(** Items whose keys are all known are looked at and not written. *)
Lemma emit_items_all_seen (p : params) (items : list item) (st : coll_state)
    (w : world) :
  (∀ it, In it items →
         Str.is_empty (str_strip (it_text it)) = false →
         derive_key (p_org_id p) (it_author_id it) (it_date_iso it) (it_rating_raw it)
           (str_strip (it_text it)) ∈ seen_keys w) →
  ∃ st', emit_items p items st w = (Ok (Proceed st'), w)
         ∧ same_progress st st'
         ∧ total_written st' = total_written st.
Proof.
  revert st. induction items as [|it rest IH]; intros st H.
  { by exists st. }
  simpl. unfold bind at 1.
  destruct (emit_item_cases p st it w) as [[He E0]|[(Ht & Hk & E0)|[[Ht Hk] _]]].
  - rewrite E0.
    destruct (IH st (λ it' Hi, H it' (or_intror Hi))) as (st' & E & S & T).
    by exists st'.
  - rewrite E0.
    destruct (IH (noted st it) (λ it' Hi, H it' (or_intror Hi))) as (st' & E & S & T).
    exists st'. split; [done|]. split; [|done].
    destruct S as [S1 S2]. by split.
  - exfalso. apply Hk. apply H; [by left|done].
Qed.

Lemma advance_watermark_same (max_seen : Z) (st1 st2 : coll_state) :
  same_progress st1 st2 →
  same_progress (advance_watermark max_seen st1) (advance_watermark max_seen st2)
  ∧ total_written (advance_watermark max_seen st2) = total_written st2.
Proof.
  intros [M N]. unfold advance_watermark. rewrite M.
  destruct (max_pos_parsed st2 <? max_seen); unfold same_progress; simpl;
    split_and!; try done; lia.
Qed.

Lemma decide_stop_rerun (p : params) (re : round_env) (sa sb st2 : coll_state)
    (wa wa' wb : world) (ra : result signal) :
  same_progress sa sb →
  total_written sb = total_written st2 →
  decide_stop p re sa wa = (ra, wa') →
  wa' = wa
  ∧ ∃ rb, decide_stop p re sb wb = (rb, wb)
          ∧ rerun_result (rerun_signal st2) ra rb.
Proof.
  intros [M N] T E.
  destruct (decide_stop_cases p re sa wa) as [[La Da]|[La [[Sa Da]|[e [Sa Da]]]]];
    rewrite Da in E; injection E as <- <-; (split; [done|]);
    destruct (decide_stop_cases p re sb wb) as [[Lb Db]|[Lb [[Sb Db]|[e' [Sb Db]]]]];
    try lia; try congruence; rewrite Db; eexists; (split; [reflexivity|]);
    simpl; try done.
  congruence.
Qed.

○ ○ ○

> **WHAT NEEDS TO BE DONE**
What you return must be the line that contains "destruct (IH (noted" followed by every remaining line of the material, all exactly as written and nothing more.

> **WORKED SOLUTION**
    destruct (IH (noted st it) (λ it' Hi, H it' (or_intror Hi))) as (st' & E & S & T).
    exists st'. split; [done|]. split; [|done].
    destruct S as [S1 S2]. by split.
  - exfalso. apply Hk. apply H; [by left|done].
Qed.

Lemma advance_watermark_same (max_seen : Z) (st1 st2 : coll_state) :
  same_progress st1 st2 →
  same_progress (advance_watermark max_seen st1) (advance_watermark max_seen st2)
  ∧ total_written (advance_watermark max_seen st2) = total_written st2.
Proof.
  intros [M N]. unfold advance_watermark. rewrite M.
  destruct (max_pos_parsed st2 <? max_seen); unfold same_progress; simpl;
    split_and!; try done; lia.
Qed.

Lemma decide_stop_rerun (p : params) (re : round_env) (sa sb st2 : coll_state)
    (wa wa' wb : world) (ra : result signal) :
  same_progress sa sb →
  total_written sb = total_written st2 →
  decide_stop p re sa wa = (ra, wa') →
  wa' = wa
  ∧ ∃ rb, decide_stop p re sb wb = (rb, wb)
          ∧ rerun_result (rerun_signal st2) ra rb.
Proof.
  intros [M N] T E.
  destruct (decide_stop_cases p re sa wa) as [[La Da]|[La [[Sa Da]|[e [Sa Da]]]]];
    rewrite Da in E; injection E as <- <-; (split; [done|]);
    destruct (decide_stop_cases p re sb wb) as [[Lb Db]|[Lb [[Sb Db]|[e' [Sb Db]]]]];
    try lia; try congruence; rewrite Db; eexists; (split; [reflexivity|]);
    simpl; try done.
  congruence.
Qed.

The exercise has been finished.